I am deeply concerned that yet another “official” in Menlo Park, is reporting partial or distorted accounting numbers to justify a personal policy agenda as did the prior council during their ill-advised privatization phase.
This destroys any confidence the public has in financial facts for every council, not just those who engage in financial distortion. The city is no longer trusted to tell the truth, not because staff misreports financial data but because some elected and appointed officials are mis-using it.
Between 2000 and now, for legitimate reasons documented below, Menlo Park has also used different and inconsistent budgeting practices in almost every year. That makes it difficult to establish a trusted budgetary baseline.
Here are things Menlo Park citizens need to know about the city’s budget in order to help determine whether or not there is a structural surplus or deficit.
1.) The budgets and the yearly Consolidated Annual Financial Reports are online here: Web Link Citizens should read them.
2.) Former city manager David Boesch was hired with the understanding that he would implement a new “service-based” budget approach rather than the traditional “departmental-based” budget approach. After implementing the new approach, all costs for all services were completely “re-normalized”, in other words, reported differently than they had been.
Unfortunately, former council members exploited this change to confuse, report, and mis-report partial truths in order to justify policies decisions, particularly those regarding privatization. That has helped produce much of the confusion.
3.) Around 2002, a state law forced accounting practices on all cities that required them to report the book value, after depreciation, of all city assets including streets, lamp posts, curbs, buildings, etc.
After making its initial study to comply with the new reporting practice, Menlo Park fully learned how much yearly capital maintenance had been “deferred”, not performed, on important community assets such as the street system and the storm drain system, both of which are less than optimal. The policy decision to restore them even to mediocre shape would require millions per year. I believe then facilities manager Kent Steffens recommended $2M per year.
Hence if a council wants to show a balanced budget, it can defer (i.e not make) the yearly transfer of $2M, but it cannot defer those costs forever. They will come due. Budgets in the recent past have both included and excluded this $2M line item.
4.) Beginning with the recession in 2000, the city manager began implementing emergency budget-balancing practices of “deferring” still more capital maintenance. For example, police cars were bought and upgraded less frequently, as were computer systems. It’s unclear whether this second level of deferred spending has been fully restored to “normal.” The practice has been inconsistent throughout the 00’s.
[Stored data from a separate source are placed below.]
(* ===== verification/AlarmRun.v ===== *)
(** The alarm driver at work: an invariant of every reachable state of the model of
    drivers/rtc/alarm.c, and what follows from it: no enabled alarm is lost, a ringing alarm reaches
    the waiting process under the wake lock, setting the clock leaves the elapsed clock alone, and
    the real-time clock wakes a suspended phone in time. *)
From S2P Require Import Prelude Time Alarm.

Local Open Scope kernel_scope.

(** ** Masks *)

Definition on (v : Z) (t : nat) : bool := Z.testbit v (Z.of_nat t).

Lemma mask_pow t : alarm_type_mask t = 2 ^ Z.of_nat t.
Proof. unfold alarm_type_mask. by rewrite Z.shiftl_1_l. Qed.

Lemma mask_test v t : (Z.land v (alarm_type_mask t) =? 0) = negb (on v t).
Proof. rewrite mask_pow. unfold on. rewrite <- test_flag by lia. by rewrite negb_involutive. Qed.

Lemma mask_clear v t u : on (Z.land v (Z.lnot (alarm_type_mask t))) u = if Nat.eqb u t then false else on v u.
Proof.
  rewrite mask_pow. unfold on. rewrite bit_clear by lia.
  destruct (Nat.eqb_spec u t) as [->|]; [by rewrite Z.eqb_refl|by rewrite (proj2 (Z.eqb_neq _ _)) by lia].
Qed.

Lemma mask_set v t u : on (Z.lor v (alarm_type_mask t)) u = if Nat.eqb u t then true else on v u.
Proof.
  rewrite mask_pow. unfold on. rewrite bit_set by lia.
  destruct (Nat.eqb_spec u t) as [->|]; [by rewrite Z.eqb_refl|by rewrite (proj2 (Z.eqb_neq _ _)) by lia].
Qed.

(** Only the bits of the five types. *)
Definition type_bits (v : Z) : Prop := forall i, 5 <= i -> Z.testbit v i = false.

Lemma type_bits_zero v : 0 <= v -> type_bits v -> (forall t, (t < 5)%nat -> on v t = false) -> v = 0.
Proof.
  intros Hv Hb Ht. apply Z.bits_inj'. intros i Hi. rewrite Z.bits_0. destruct (Z.lt_ge_cases i 5); [|by apply Hb].
  specialize (Ht (Z.to_nat i) ltac:(lia)). unfold on in Ht. by rewrite Z2Nat.id in Ht.
Qed.

Lemma type_bits_clear v t : type_bits v -> type_bits (Z.land v (Z.lnot (alarm_type_mask t))).
Proof. intros Hb i Hi. rewrite Z.land_spec, Hb by lia. done. Qed.
Lemma type_bits_set v t : (t < 5)%nat -> type_bits v -> type_bits (Z.lor v (alarm_type_mask t)).
Proof.
  intros Ht Hb i Hi. rewrite mask_pow, bit_set by lia. rewrite (proj2 (Z.eqb_neq _ _)) by lia. by apply Hb.
Qed.

Section Proof.
Context {W E : Type} `{AL : AlarmLocks W E}.
Notation dev := (alarm_dev W).
Implicit Types s : dev.

(** ** The invariant *)

(** The timer of an alarm is set to its time. *)
Definition armed s (t : nat) : Prop :=
  exists a, hr_alarm_time (alarm_time s) (elapsed_rtc_delta s) t = Some a /\
    alarm_timer s !! t = Some (Some (timespec_to_ktime a)).

(** Someone has cancelled it and will start it again. *)
Definition excused s (t : nat) : Prop :=
  (setrtc s = TimersCancelled /\ (t < 4)%nat) \/
  (device s = Asleep /\ (t = ANDROID_ALARM_RTC_WAKEUP \/ t = ANDROID_ALARM_ELAPSED_REALTIME_WAKEUP)).

Definition covered s (t : nat) : Prop := armed s t \/ t ∈ callbacks s \/ excused s t.

Record inv s : Prop := {
  i_len : length (alarm_timer s) = 5%nat /\ length (alarm_time s) = 5%nat;
  i_bits : 0 <= alarm_enabled s /\ type_bits (alarm_enabled s);
  i_cover : forall t, (t < 5)%nat -> on (alarm_enabled s) t = true -> covered s t;
  i_owner : if alarm_opened s then exists f, private_data s = {[f]}
            else private_data s = ∅ /\ alarm_enabled s = 0 /\ wait_pending s = 0;
  i_close : forall f t b, closing s = Some (f, t, b) -> f ∈ private_data s /\
    (t + Nat.b2n b <= 5)%nat /\ forall u, (u < t)%nat \/ (b = true /\ u = t) -> on (alarm_enabled s) u = false;
  i_lock : alarm_pending s = 0 -> wait_pending s = 0 -> al_active (wake_locks s) AlarmWakeLock = false;
  i_ok : al_ok (wake_locks s) }.

(** The time of an alarm is always defined. *)
Lemma hr_defined times delta t : length times = 5%nat -> (t < 5)%nat -> exists a, hr_alarm_time times delta t = Some a.
Proof.
  intros Hl Ht. unfold hr_alarm_time. destruct (lookup_lt_is_Some_2 times t ltac:(lia)) as [a ->]. cbn [mbind option_bind].
  destruct (elapsed_type t); [|by eexists]. rewrite set_normalized_ok; [by eexists|]. apply s32_range.
Qed.

(** Starting a timer covers its alarm and leaves the rest alone. *)
Lemma start_ok t s : length (alarm_timer s) = 5%nat -> length (alarm_time s) = 5%nat -> (t < 5)%nat ->
  exists l, alarm_start_hrtimer t s = Some (set_timers l (callbacks s) s) /\ length l = 5%nat /\
    (forall u, u <> t -> l !! u = alarm_timer s !! u) /\
    (on (alarm_enabled s) t = true -> armed (set_timers l (callbacks s) s) t) /\
    (on (alarm_enabled s) t = false -> l = alarm_timer s).
Proof.
  intros Hl Ht Hlt. unfold alarm_start_hrtimer. rewrite mask_test. destruct (on (alarm_enabled s) t) eqn:Eo; cbn [negb].
  - destruct (hr_defined (alarm_time s) (elapsed_rtc_delta s) t Ht Hlt) as [a Ha]. rewrite Ha. cbn [mbind option_bind].
    eexists. split; [done|]. rewrite length_insert. split; [done|]. split; [|split; [|done]].
    + intros u Hu. by rewrite list_lookup_insert_ne.
    + intros _. exists a. split; [done|]. cbn. apply list_lookup_insert_eq. lia.
  - exists (alarm_timer s). split; [by destruct s|]. done.
Qed.

(** The timers changed only where a type is disabled, excused or now armed. *)
Lemma timers_inv s l c :
  inv s -> length l = 5%nat -> callbacks s ⊆ c ->
  (forall t, (t < 5)%nat -> on (alarm_enabled s) t = true -> l !! t <> alarm_timer s !! t ->
     covered (set_timers l c s) t) ->
  inv (set_timers l c s).
Proof.
  intros [[Hl1 Hl2] Hb Hcov Hown Hcl Hlk Hok] Hl Hc Hnew. split; cbn; try done.
  intros t Ht Ho. destruct (decide (l !! t = alarm_timer s !! t)) as [Heq|Hne]; [|by apply Hnew].
  destruct (Hcov t Ht Ho) as [(a & Ha & Hta)|[Hcb|Hex]].
  - left. exists a. cbn. by rewrite Heq.
  - right. left. cbn. by apply Hc.
  - right. right. exact Hex.
Qed.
5.) The city has unfunded pension liabilities that must be computed in future years. During the late 90’s those liabilities didn’t exist, until the market crashed. Those pension liabilities may now or soon be hitting the yearly operating budget. If so, those costs are new costs that didn’t fully appear in prior year’s budgets.
6.) The surplus year, fiscal 2006-2007 was a one-of-a-kind budget that contained non-recurring anomalies. It should not be used as a baseline.
Part of the reported “surplus” came from non-recurring type 3.) deferred maintenance above (no streets and storm drains), and part of the reported “surplus” came from the fact that permanent staff positions, went un-hired during the period. Both are non-recurring. These make the “surplus” look larger.
When the city computes the potential budget figures to restore two kinds of capital maintenance, recently deferred, and long-time deferred, including streets and storm drains, and the city computes the money need to fund pension liabilities, and when the city fills all outstanding staff positions it will have a much better idea of its yearly expenditures. Menlo Park may incur structural costs on a yearly basis that could alter the expenditure columns by millions,
These spending decisions are community policy decisions, but until Menlo Park has made those decisions to create a “normal” yearly expenditure, it cannot know whether or not it has a structural deficit.
As far as my own policy bias? I think the city should restore its streets and storm drains, but my preferred mechanism is to use issue a bond specifically for those items rather than levy a tax such as a utility tax.